- Task item
Your task is to show every line in the listing below that includes "kspaceOriginal".
=== Begin Enclosure ===
(** C2 (amended): with normalization enabled, well-shaped inputs and a
    non-empty ACS window, when the real (or imaginary) part of the ACS
    difference of contrast [es] and channel [cs] is zero everywhere, the call
    returns (it raises nothing) and the entry [(es, cs)] of
    [chan_scale_factors_real] (or [chan_scale_factors_imag]) is [inf]. *)
Theorem reformatting_zero_residual_gives_inf (h : gmap loc buffer)
    (inputKspace kspaceOriginal : loc) (inp orig : arr4 cplx)
    (acsregionX acsregionY : list Z) (acsx acsy x0 x1 y0 y1 : Z)
    (nE nC m n : nat) (im : bool) (es cs : nat) (po pi : arr2 cplx) :
  h !! inputKspace = Some (BufC inp) → h !! kspaceOriginal = Some (BufC orig) →
  has_shape4 nE nC m n inp → has_shape4 nE nC m n orig →
  getitem acsregionX 0 = Some x0 → getitem acsregionX (acsx - 1) = Some x1 →
  getitem acsregionY 0 = Some y0 → getitem acsregionY (acsy - 1) = Some y1 →
  (0 < slice_len m x0 (x1 + 1))%nat → (0 < slice_len n y0 (y1 + 1))%nat →
  entry (window x0 (x1 + 1) y0 (y1 + 1) orig) es cs = Some po →
  entry (window x0 (x1 + 1) y0 (y1 + 1) inp) es cs = Some pi →
  Forall (Forall (λ z, comp im z = Fin 0%Qc)) (zip_with (zip_with csub) po pi) →
  ∃ h' out,
    reformattingKspaceForSpark inputKspace kspaceOriginal acsregionX acsregionY
      acsx acsy true h = (h', inr out)
    ∧ entry (if im then chan_scale_factors_imag out else chan_scale_factors_real out)
        es cs = Some PInf.
Proof.
  intros Hin Horig Shin Shorig Hx0 Hx1 Hy0 Hy1 Hwx Hwy Hpo Hpi Hzero.
  set (wx := slice_len m x0 (x1 + 1)) in *.
  set (wy := slice_len n y0 (y1 + 1)) in *.
  set (crop := window x0 (x1 + 1) y0 (y1 + 1) orig) in *.
  set (grappa := window x0 (x1 + 1) y0 (y1 + 1) inp) in *.
  assert (Shcrop : has_shape4 nE nC wx wy crop) by by apply has_shape4_window.
  assert (Shgrappa : has_shape4 nE nC wx wy grappa) by by apply has_shape4_window.
  assert (Hes : (es < nE)%nat ∧ (cs < nC)%nat).
  { unfold entry in Hpo. destruct (crop !! es) as [row|] eqn:Hrow; [|done].
    cbn in Hpo. destruct Shcrop as [<- Hs].
    split; [by eapply lookup_lt_Some|].
    destruct (proj1 (Forall_lookup _ _) Hs es row Hrow) as [<- _].
    by eapply lookup_lt_Some. }
  destruct Hes as [Hes Hcs].
  assert (Hm : (0 < m)%nat) by (pose proof (slice_len_le m x0 (x1 + 1)); lia).
  assert (Hn : (0 < n)%nat) by (pose proof (slice_len_le n y0 (y1 + 1)); lia).
  assert (HnE : length inp = nE) by apply Shin.
  assert (HnC : length (default [] (head inp)) = nC).
  { destruct Shin as [Hl Hs]. destruct inp as [|row inp']; [cbn in Hl; lia|].
    apply Forall_cons in Hs as [[Hr _] _]. done. }
  (* the arrays the function creates *)
  set (D0 := sub4 crop grappa).
  set (S0 := zip_with app (map (map (map (map fst))) inp)
                          (map (map (map (map snd))) inp)).
  set (T0 := replicate nE (replicate nC (Fin 0%Qc))).
  destruct (run_alloc h (BufC D0)) as (ld & Hald & Hld).
  set (h1 := <[ld := BufC D0]> h) in *.
  destruct (run_alloc h1 (BufC inp)) as (lk & Halk & Hlk).
  set (h2 := <[lk := BufC inp]> h1) in *.
  destruct (run_alloc h2 (BufR S0)) as (ls & Hals & Hls).
  set (h3 := <[ls := BufR S0]> h2) in *.
  destruct (run_alloc h3 (BufT T0)) as (lr & Halr & Hlr).
  set (h4 := <[lr := BufT T0]> h3) in *.
  destruct (run_alloc h4 (BufT T0)) as (li & Hali & Hli).
  set (h5 := <[li := BufT T0]> h4) in *.
  assert (H1d : h1 !! ld = Some (BufC D0)) by apply lookup_insert_eq.
  assert (Hdk : ld ≠ lk) by congruence.
  assert (H2k : h2 !! lk = Some (BufC inp)) by apply lookup_insert_eq.
  assert (H2d : h2 !! ld = Some (BufC D0))
    by (unfold h2; rewrite lookup_insert_ne; [done|congruence]).
  assert (Hds : ld ≠ ls) by congruence.
  assert (Hks : lk ≠ ls) by congruence.
  assert (H3s : h3 !! ls = Some (BufR S0)) by apply lookup_insert_eq.
  assert (H3d : h3 !! ld = Some (BufC D0))
    by (unfold h3; rewrite lookup_insert_ne; [done|congruence]).
  assert (Hsr : ls ≠ lr) by congruence.
  assert (Hdr : ld ≠ lr) by congruence.
  assert (H4r : h4 !! lr = Some (BufT T0)) by apply lookup_insert_eq.
  assert (H4s : h4 !! ls = Some (BufR S0))
    by (unfold h4; rewrite lookup_insert_ne; [done|congruence]).
  assert (H4d : h4 !! ld = Some (BufC D0))
    by (unfold h4; rewrite lookup_insert_ne; [done|congruence]).
  assert (Hri : lr ≠ li) by congruence.
  assert (Hsi : ls ≠ li) by congruence.
  assert (Hdi : ld ≠ li) by congruence.
  assert (H5i : h5 !! li = Some (BufT T0)) by apply lookup_insert_eq.
  assert (H5r : h5 !! lr = Some (BufT T0))
    by (unfold h5; rewrite lookup_insert_ne; [done|congruence]).
  assert (H5s : h5 !! ls = Some (BufR S0))
    by (unfold h5; rewrite lookup_insert_ne; [done|congruence]).
  assert (H5d : h5 !! ld = Some (BufC D0))
    by (unfold h5; rewrite lookup_insert_ne; [done|congruence]).
  (* the invariant holds before the loops *)
  assert (Hinv : loop_inv ld ls lr li nE nC wx wy (nC + nC) m n im es cs 0 0 h5).
  { exists D0, S0, T0, T0.
    split_and!; [done|done|done|done|..].
    - by apply has_shape4_zip_with.
    - by apply has_shape4_split.
    - apply has_shape2_replicate.
    - apply has_shape2_replicate.
    - intros [?|[_ ?]]; lia.
    - intros _. exists (zip_with (zip_with csub) po pi). split; [|done].
      unfold D0, sub4. by apply entry_zip_with. }
  destruct (normalization_loop ld ls lr li
              ltac:(done) nE nC wx wy (nC + nC) m n Hwx Hwy ltac:(lia) Hm Hn
              im es cs h5 Hes Hcs Hinv)
    as (h' & D & S & Tr & Ti & Hloop & HD & HS & HTr & HTi & Hinf).
  exists h', (SparkData S (expand_dims22 (map (map (map (map fst))) D))
                (expand_dims22 (map (map (map (map snd))) D)) Tr Ti).
  split; [|by destruct im].
  unfold reformattingKspaceForSpark.
  rewrite (bind_run _ _ _ _ _ (run_load_complex _ _ _ Hin)).
  rewrite (bind_run _ _ _ _ _ (run_load_complex _ _ _ Horig)).
  rewrite (bind_run _ _ h h x0) by by apply run_lift.
  rewrite (bind_run _ _ h h x1) by by apply run_lift.
  rewrite (bind_run _ _ h h y0) by by apply run_lift.
  rewrite (bind_run _ _ h h y1) by by apply run_lift.
  cbv zeta.
  rewrite (bind_run _ _ h h D0)
    by (apply run_lift; by apply (ew_sub4 nE nC wx wy)).
  rewrite (bind_run _ _ _ _ _ Hald).
  rewrite (bind_run _ _ _ _ _ Halk).
  rewrite (bind_run _ _ h2 h2 (map (map (map (map fst))) inp)).
  2:{ apply (run_load_real _ _ (BufC inp)); [|done].
      unfold h2. apply lookup_insert_eq. }
  rewrite (bind_run _ _ h2 h2 (map (map (map (map snd))) inp)).
  2:{ apply (run_load_real _ _ (BufC inp)); [|done].
      unfold h2. apply lookup_insert_eq. }
  rewrite (bind_run _ _ _ _ _ Hals).
  rewrite HnE, HnC.
  rewrite (bind_run _ _ _ _ _ Halr).
  rewrite (bind_run _ _ _ _ _ Hali).
  rewrite (bind_run _ _ _ _ _ Hloop).
  rewrite (bind_run _ _ h' h' S) by by apply (run_load_real _ _ (BufR S)).
  rewrite (bind_run _ _ h' h' (map (map (map (map fst))) D))
    by by apply (run_load_real _ _ (BufC D)).
  rewrite (bind_run _ _ h' h' (map (map (map (map snd))) D))
    by by apply (run_load_real _ _ (BufC D)).
  rewrite (bind_run _ _ _ _ _ (run_load_table _ _ _ HTr)).
  rewrite (bind_run _ _ _ _ _ (run_load_table _ _ _ HTi)).
  done.
Qed.

(** *** A run on a small store

    One contrast, one channel, 2 x 2 samples, the whole array as ACS region.
    The reconstruction [input_ex] has the real parts of the measured
    [original_ex], so the real part of the difference is zero. *)
Definition fz (a b : Z) : cplx := (Fin (Q2Qc (inject_Z a)), Fin (Q2Qc (inject_Z b))).
Definition input_ex : arr4 cplx := [[ [[fz 1 2; fz 3 4]; [fz 5 6; fz 7 8]] ]].
Definition original_ex : arr4 cplx := [[ [[fz 1 3; fz 3 4]; [fz 5 6; fz 7 10]] ]].
Definition store_ex : gmap loc buffer :=
  <[1%nat := BufC original_ex]> (<[0%nat := BufC input_ex]> ∅).

(** C2 (counterexample): with normalization enabled and a real difference that
    is zero everywhere, the call returns, and the real scale factor it returns
    is [inf]. *)
Lemma reformatting_returns_inf_counterexample :
  ∃ out,
    (reformattingKspaceForSpark 0%nat 1%nat [0; 1] [0; 1] 2 2 true store_ex).2
      = inr out
    ∧ chan_scale_factors_real out = [[PInf]].
Proof. eexists. split; vm_compute; reflexivity. Qed.

Lemma Qc_closed_ne (a b : Qc) : Qeq_bool a b = false → a ≠ b.
Proof. intros H ->. by rewrite Qeq_bool_refl in H. Qed.

(** C2 (witness): the same run. *)
Lemma reformatting_zero_residual_gives_inf_witness :
  ∃ h' out,
    reformattingKspaceForSpark 0%nat 1%nat [0; 1] [0; 1] 2 2 true store_ex
      = (h', inr out)
    ∧ entry (chan_scale_factors_real out) 0 0 = Some PInf.
Proof.
  apply (reformatting_zero_residual_gives_inf store_ex 0%nat 1%nat
           input_ex original_ex [0; 1] [0; 1] 2 2 0 1 0 1 1 1 2 2 false 0 0
           [[fz 1 3; fz 3 4]; [fz 5 6; fz 7 10]]
           [[fz 1 2; fz 3 4]; [fz 5 6; fz 7 8]]).
  - reflexivity.
  - reflexivity.
  - repeat (split || constructor).
  - repeat (split || constructor).
  - reflexivity.
  - reflexivity.
  - reflexivity.
  - reflexivity.
  - vm_compute. lia.
  - vm_compute. lia.
  - reflexivity.
  - reflexivity.
  - repeat constructor; cbn [comp csub fst snd fz fsub fneg fadd]; f_equal; ring.
Defined.

(** C10 (witness): the same store, both arrays kept. *)
Lemma reformatting_keeps_arguments_witness :
  let h' := (reformattingKspaceForSpark 0%nat 1%nat [0; 1] [0; 1] 2 2 true store_ex).1 in
  h' !! 0%nat = Some (BufC input_ex) ∧ h' !! 1%nat = Some (BufC original_ex).
Proof.
  apply (reformatting_keeps_arguments store_ex 0%nat 1%nat (BufC input_ex)
           (BufC original_ex) [0; 1] [0; 1] 2 2 true); reflexivity.
Defined.

(** Two networks that return fixed corrections for one 1 x 2 channel. *)
Definition f32 (a : Z) : Ieee.float := Ieee.of_Z Ieee.binary32 a.
Definition f64 (a : Z) : Ieee.float := Ieee.of_Z Ieee.binary64 a.
Definition real_model_ex : model := λ _, ([[ [[f32 2; f32 4]] ]], []).
Definition imag_model_ex : model := λ _, ([[ [[f32 8; f32 4]] ]], []).


(** On these values the divisions are exact: the result is [[2+3j; 4+3j]]. *)
Example applySparkCorrection_example :
  applySparkCorrection Ieee.binary64 [[(f64 1, f64 1); (f64 2, f64 2)]] []
    real_model_ex imag_model_ex (f64 2) (f64 4)
  = Some [[(f64 2, f64 3); (f64 4, f64 3)]].
Proof. vm_compute. reflexivity. Qed.

(** A channel whose largest magnitude is 6 and a target 5 in it: the stored
    scale factor is the double nearest to [1/6], and the scaled target, as
    the network is trained on it, the float32 nearest to [5] times the
    factor. *)
Definition scale_ex : Ieee.float := Ieee.fdiv Ieee.binary64 (f64 1) (f64 6).
Definition scaled_target_ex : Ieee.float :=
  Ieee.cast Ieee.binary32 (Ieee.fmul Ieee.binary64 (f64 5) scale_ex).
Definition target_model_ex : model := λ _, ([[ [[scaled_target_ex]] ]], []).


End Spark.

(** ** Slice shifting (cell 10): the shift amounts, composition, entries *)
Module ShiftFacts.
Import NumPy Shift.

(** *** The shift amounts, in float64 arithmetic *)

(** [float(z)] for a Python integer: the nearest double; OverflowError when
    it is too large. *)
Definition to_float (z : Z) : option Ieee.float :=
  if Z.abs z <? 2 ^ 1024 - 2 ^ 970 then Some (Ieee.of_Z Ieee.binary64 z) else None.

(** [z / 2] for a Python integer: true division, correctly rounded;
    OverflowError when the quotient is too large for a float. *)
Definition half (z : Z) : option Ieee.float :=
  if Z.abs z <? 2 ^ 1025 - 2 ^ 971
  then Some (binary_normalize 53 1024 z (-1) false)
  else None.

(** [np.round] of a float64: the nearest integer, a tie to the even one. *)
Definition rint (x : Ieee.float) : Ieee.float :=
  match x with
  | S754_finite s m e =>
      if 0 <=? e then x
      else
        let d := 2 ^ (- e) in
        let q := Z.pos m / d in
        let z := match 2 * (Z.pos m `mod` d) ?= d with
                 | Lt => q
                 | Gt => q + 1
                 | Eq => if Z.even q then q else q + 1
                 end in
        binary_normalize 53 1024 (if s then - z else z) 0 s
  | _ => x
  end.

(** [astype(int)] of a float64: the conversion to int64 truncates, and a
    value outside the int64 range, an infinity or a NaN gives [-2^63] (the
    result of the conversion instruction of x86-64). *)
Definition astype_int (x : Ieee.float) : Z :=
  match x with
  | S754_zero _ => 0
  | S754_finite s m e =>
      let a := if 0 <=? e then Z.pos m * 2 ^ e else Z.pos m / 2 ^ (- e) in
      let v := if s then - a else a in
      if (- 2 ^ 63 <=? v) && (v <? 2 ^ 63) then v else - 2 ^ 63
  | _ => - 2 ^ 63
  end.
=== End Enclosure ===
- Completed exercise
    (inputKspace kspaceOriginal : loc) (inp orig : arr4 cplx)
  h !! inputKspace = Some (BufC inp) → h !! kspaceOriginal = Some (BufC orig) →
    reformattingKspaceForSpark inputKspace kspaceOriginal acsregionX acsregionY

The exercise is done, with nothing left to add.